(Saved entries)
◇ ◇ ◇

(* ===== verification/AccountSyncStore.v ===== *)
(** * The ledger of the account sync (crates/store: account_sync.rs, memory/account_sync.rs)

    Every device keeps one row per item, the newest version it adopted, which rows its
    replica does not show yet, and how far it has read each other device.  The newest
    version is the greatest pair of edit time and operation id, so devices that receive the
    same versions agree whatever the order. *)
From S2P Require Import Prelude RustStr.

Record AccountSyncRow := { row_key : string; row_op_id : string; row_updated_at : Z; row_value : option string }.
#[export] Instance AccountSyncRow_eq_dec : EqDecision AccountSyncRow.
Proof. solve_decision. Defined.

Record AccountSyncCursor := {
  cur_device : string;
  cur_seq : Z;
  cur_head : Z;
  cycle_prefix : option string;
  cycle_head : Z;
  cur_updated_at : Z
}.

Definition ACCOUNT_SYNC_CURSOR_LIMIT : nat := 16.

Record MemoryAccountSync := {
  sync_rows : gmap string AccountSyncRow;
  sync_unwritten : gset string;
  sync_cursors : gmap string AccountSyncCursor
}.

Definition empty_ledger : MemoryAccountSync := {| sync_rows := ∅; sync_unwritten := ∅; sync_cursors := ∅ |}.

(** The pair that decides which version of an item wins. *)
Definition version (r : AccountSyncRow) : Z * string := (row_updated_at r, row_op_id r).

Definition newer (r : AccountSyncRow) (current : option AccountSyncRow) : bool :=
  match current with None => true | Some c => rust_ltb (version c) (version r) end.

Definition get_account_sync_row (m : MemoryAccountSync) (k : string) : option AccountSyncRow := sync_rows m !! k.

Definition adopt_account_sync_row (r : AccountSyncRow) (m : MemoryAccountSync) : bool * MemoryAccountSync :=
  if newer r (sync_rows m !! row_key r)
  then (true, {| sync_rows := <[row_key r := r]> (sync_rows m); sync_unwritten := {[row_key r]} ∪ sync_unwritten m;
                 sync_cursors := sync_cursors m |})
  else (false, m).

Definition mark_account_sync_written (r : AccountSyncRow) (m : MemoryAccountSync) : MemoryAccountSync :=
  match sync_rows m !! row_key r with
  | Some c =>
      if decide (version c = version r)
      then {| sync_rows := sync_rows m; sync_unwritten := sync_unwritten m ∖ {[row_key r]}; sync_cursors := sync_cursors m |}
      else m
  | None => m
  end.

Definition list_unwritten_account_sync_rows (limit : nat) (m : MemoryAccountSync) : list AccountSyncRow :=
  omap (fun k => sync_rows m !! k) (take limit (set_iter (sync_unwritten m))).

Definition get_account_sync_cursor (m : MemoryAccountSync) (d : string) : option AccountSyncCursor := sync_cursors m !! d.

(** The other devices, the most recently updated first, and those beyond the limit. *)
Definition other_cursors (own : string) (cs : gmap string AccountSyncCursor) : list (Z * string) :=
  sort_by rust_leb (map (fun kv => (- cur_updated_at kv.2, cur_device kv.2))
    (List.filter (fun kv => negb (bool_decide (cur_device kv.2 = own))) (map_to_list cs))).

Definition put_account_sync_cursor (c : AccountSyncCursor) (own : string) (m : MemoryAccountSync) : MemoryAccountSync :=
  let cs := <[cur_device c := c]> (sync_cursors m) in
  {| sync_rows := sync_rows m; sync_unwritten := sync_unwritten m;
     sync_cursors := foldl (fun cs x => delete x.2 cs) cs (drop ACCOUNT_SYNC_CURSOR_LIMIT (other_cursors own cs)) |}.

Definition list_account_sync_cursors (m : MemoryAccountSync) : list AccountSyncCursor :=
  omap (fun d => sync_cursors m !! d) (set_iter (dom (sync_cursors m))).

Definition list_account_sync_keys (prefix : string) (m : MemoryAccountSync) : list string :=
  List.filter (fun k => starts_with prefix k
                        && match sync_rows m !! k with Some r => bool_decide (is_Some (row_value r)) | None => false end)
    (set_iter (dom (sync_rows m))).

(** ** Versions *)
Definition version_le (v w : Z * string) : Prop := rust_leb v w = true.

#[export] Instance version_le_preorder : PreOrder version_le.
Proof. split; [intros v; apply rust_leb_refl | intros u v w; apply rust_leb_trans]. Qed.

Lemma version_le_antisym v w : version_le v w -> version_le w v -> v = w.
Proof. apply rust_leb_antisym. Qed.

Lemma newer_false r c : newer r (Some c) = false <-> version_le (version r) (version c).
Proof. unfold newer, version_le. rewrite rust_ltb_leb. by rewrite negb_false_iff. Qed.

Lemma newer_le r c : newer r (Some c) = true -> version_le (version c) (version r).
Proof.
  unfold newer, version_le. rewrite rust_ltb_leb. intros Hn%negb_true_iff. by apply rust_leb_total.
Qed.

(** The ledger holds at least the version [v] of [k]. *)
Definition holds_version (m : MemoryAccountSync) (k : string) (v : Z * string) : Prop :=
  exists r, sync_rows m !! k = Some r /\ version_le v (version r).

(** [m'] holds every version that [m] holds. *)
Definition ledger_le (m m' : MemoryAccountSync) : Prop := forall k v, holds_version m k v -> holds_version m' k v.

#[export] Instance ledger_le_preorder : PreOrder ledger_le.
Proof. split; [by intros m k v | intros m1 m2 m3 H12 H23 k v Hv; eauto]. Qed.

Lemma ledger_le_rows m m' : sync_rows m = sync_rows m' -> ledger_le m m'.
Proof. intros He k v (r & Hr & Hv). exists r. by rewrite <- He. Qed.

Lemma adopt_ledger_le r m : ledger_le m (adopt_account_sync_row r m).2.
Proof.
  intros k v (c & Hc & Hv). unfold adopt_account_sync_row. destruct (newer r _) eqn:Hn; simpl; [|by exists c].
  destruct (decide (row_key r = k)) as [<-|]; [|exists c; simpl; by rewrite lookup_insert_ne].
  exists r. simpl. rewrite lookup_insert_eq. split; [done|]. rewrite Hc in Hn. etrans; [exact Hv | by apply newer_le].
Qed.

Lemma adopt_holds r m : holds_version (adopt_account_sync_row r m).2 (row_key r) (version r).
Proof.
  unfold adopt_account_sync_row. destruct (newer r _) eqn:Hn; simpl.
  - exists r. simpl. by rewrite lookup_insert_eq.
  - destruct (sync_rows m !! row_key r) as [c|] eqn:Hc; [|done]. exists c. split; [done|]. by apply newer_false.
Qed.

Lemma mark_rows r m : sync_rows (mark_account_sync_written r m) = sync_rows m.
Proof. unfold mark_account_sync_written. by repeat case_match. Qed.

Lemma mark_ledger_le r m : ledger_le m (mark_account_sync_written r m).
Proof. apply ledger_le_rows. by rewrite mark_rows. Qed.

Lemma put_cursor_ledger_le c own m : ledger_le m (put_account_sync_cursor c own m).
Proof. by apply ledger_le_rows. Qed.
#[export] Hint Resolve adopt_ledger_le mark_ledger_le put_cursor_ledger_le adopt_holds : kukuri.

◇ ◇ ◇

An exact copy of every record above is what's needed here.

(* ===== verification/AccountSyncStore.v ===== *)
(** * The ledger of the account sync (crates/store: account_sync.rs, memory/account_sync.rs)

    Every device keeps one row per item, the newest version it adopted, which rows its
    replica does not show yet, and how far it has read each other device.  The newest
    version is the greatest pair of edit time and operation id, so devices that receive the
    same versions agree whatever the order. *)
From S2P Require Import Prelude RustStr.

Record AccountSyncRow := { row_key : string; row_op_id : string; row_updated_at : Z; row_value : option string }.
#[export] Instance AccountSyncRow_eq_dec : EqDecision AccountSyncRow.
Proof. solve_decision. Defined.

Record AccountSyncCursor := {
  cur_device : string;
  cur_seq : Z;
  cur_head : Z;
  cycle_prefix : option string;
  cycle_head : Z;
  cur_updated_at : Z
}.

Definition ACCOUNT_SYNC_CURSOR_LIMIT : nat := 16.

Record MemoryAccountSync := {
  sync_rows : gmap string AccountSyncRow;
  sync_unwritten : gset string;
  sync_cursors : gmap string AccountSyncCursor
}.

Definition empty_ledger : MemoryAccountSync := {| sync_rows := ∅; sync_unwritten := ∅; sync_cursors := ∅ |}.

(** The pair that decides which version of an item wins. *)
Definition version (r : AccountSyncRow) : Z * string := (row_updated_at r, row_op_id r).

Definition newer (r : AccountSyncRow) (current : option AccountSyncRow) : bool :=
  match current with None => true | Some c => rust_ltb (version c) (version r) end.

Definition get_account_sync_row (m : MemoryAccountSync) (k : string) : option AccountSyncRow := sync_rows m !! k.

Definition adopt_account_sync_row (r : AccountSyncRow) (m : MemoryAccountSync) : bool * MemoryAccountSync :=
  if newer r (sync_rows m !! row_key r)
  then (true, {| sync_rows := <[row_key r := r]> (sync_rows m); sync_unwritten := {[row_key r]} ∪ sync_unwritten m;
                 sync_cursors := sync_cursors m |})
  else (false, m).

Definition mark_account_sync_written (r : AccountSyncRow) (m : MemoryAccountSync) : MemoryAccountSync :=
  match sync_rows m !! row_key r with
  | Some c =>
      if decide (version c = version r)
      then {| sync_rows := sync_rows m; sync_unwritten := sync_unwritten m ∖ {[row_key r]}; sync_cursors := sync_cursors m |}
      else m
  | None => m
  end.

Definition list_unwritten_account_sync_rows (limit : nat) (m : MemoryAccountSync) : list AccountSyncRow :=
  omap (fun k => sync_rows m !! k) (take limit (set_iter (sync_unwritten m))).

Definition get_account_sync_cursor (m : MemoryAccountSync) (d : string) : option AccountSyncCursor := sync_cursors m !! d.

(** The other devices, the most recently updated first, and those beyond the limit. *)
Definition other_cursors (own : string) (cs : gmap string AccountSyncCursor) : list (Z * string) :=
  sort_by rust_leb (map (fun kv => (- cur_updated_at kv.2, cur_device kv.2))
    (List.filter (fun kv => negb (bool_decide (cur_device kv.2 = own))) (map_to_list cs))).

Definition put_account_sync_cursor (c : AccountSyncCursor) (own : string) (m : MemoryAccountSync) : MemoryAccountSync :=
  let cs := <[cur_device c := c]> (sync_cursors m) in
  {| sync_rows := sync_rows m; sync_unwritten := sync_unwritten m;
     sync_cursors := foldl (fun cs x => delete x.2 cs) cs (drop ACCOUNT_SYNC_CURSOR_LIMIT (other_cursors own cs)) |}.

Definition list_account_sync_cursors (m : MemoryAccountSync) : list AccountSyncCursor :=
  omap (fun d => sync_cursors m !! d) (set_iter (dom (sync_cursors m))).

Definition list_account_sync_keys (prefix : string) (m : MemoryAccountSync) : list string :=
  List.filter (fun k => starts_with prefix k
                        && match sync_rows m !! k with Some r => bool_decide (is_Some (row_value r)) | None => false end)
    (set_iter (dom (sync_rows m))).

(** ** Versions *)
Definition version_le (v w : Z * string) : Prop := rust_leb v w = true.

#[export] Instance version_le_preorder : PreOrder version_le.
Proof. split; [intros v; apply rust_leb_refl | intros u v w; apply rust_leb_trans]. Qed.

Lemma version_le_antisym v w : version_le v w -> version_le w v -> v = w.
Proof. apply rust_leb_antisym. Qed.

Lemma newer_false r c : newer r (Some c) = false <-> version_le (version r) (version c).
Proof. unfold newer, version_le. rewrite rust_ltb_leb. by rewrite negb_false_iff. Qed.

Lemma newer_le r c : newer r (Some c) = true -> version_le (version c) (version r).
Proof.
  unfold newer, version_le. rewrite rust_ltb_leb. intros Hn%negb_true_iff. by apply rust_leb_total.
Qed.

(** The ledger holds at least the version [v] of [k]. *)
Definition holds_version (m : MemoryAccountSync) (k : string) (v : Z * string) : Prop :=
  exists r, sync_rows m !! k = Some r /\ version_le v (version r).

(** [m'] holds every version that [m] holds. *)
Definition ledger_le (m m' : MemoryAccountSync) : Prop := forall k v, holds_version m k v -> holds_version m' k v.

#[export] Instance ledger_le_preorder : PreOrder ledger_le.
Proof. split; [by intros m k v | intros m1 m2 m3 H12 H23 k v Hv; eauto]. Qed.

Lemma ledger_le_rows m m' : sync_rows m = sync_rows m' -> ledger_le m m'.
Proof. intros He k v (r & Hr & Hv). exists r. by rewrite <- He. Qed.

Lemma adopt_ledger_le r m : ledger_le m (adopt_account_sync_row r m).2.
Proof.
  intros k v (c & Hc & Hv). unfold adopt_account_sync_row. destruct (newer r _) eqn:Hn; simpl; [|by exists c].
  destruct (decide (row_key r = k)) as [<-|]; [|exists c; simpl; by rewrite lookup_insert_ne].
  exists r. simpl. rewrite lookup_insert_eq. split; [done|]. rewrite Hc in Hn. etrans; [exact Hv | by apply newer_le].
Qed.

Lemma adopt_holds r m : holds_version (adopt_account_sync_row r m).2 (row_key r) (version r).
Proof.
  unfold adopt_account_sync_row. destruct (newer r _) eqn:Hn; simpl.
  - exists r. simpl. by rewrite lookup_insert_eq.
  - destruct (sync_rows m !! row_key r) as [c|] eqn:Hc; [|done]. exists c. split; [done|]. by apply newer_false.
Qed.

Lemma mark_rows r m : sync_rows (mark_account_sync_written r m) = sync_rows m.
Proof. unfold mark_account_sync_written. by repeat case_match. Qed.

Lemma mark_ledger_le r m : ledger_le m (mark_account_sync_written r m).
Proof. apply ledger_le_rows. by rewrite mark_rows. Qed.

Lemma put_cursor_ledger_le c own m : ledger_le m (put_account_sync_cursor c own m).
Proof. by apply ledger_le_rows. Qed.
#[export] Hint Resolve adopt_ledger_le mark_ledger_le put_cursor_ledger_le adopt_holds : kukuri.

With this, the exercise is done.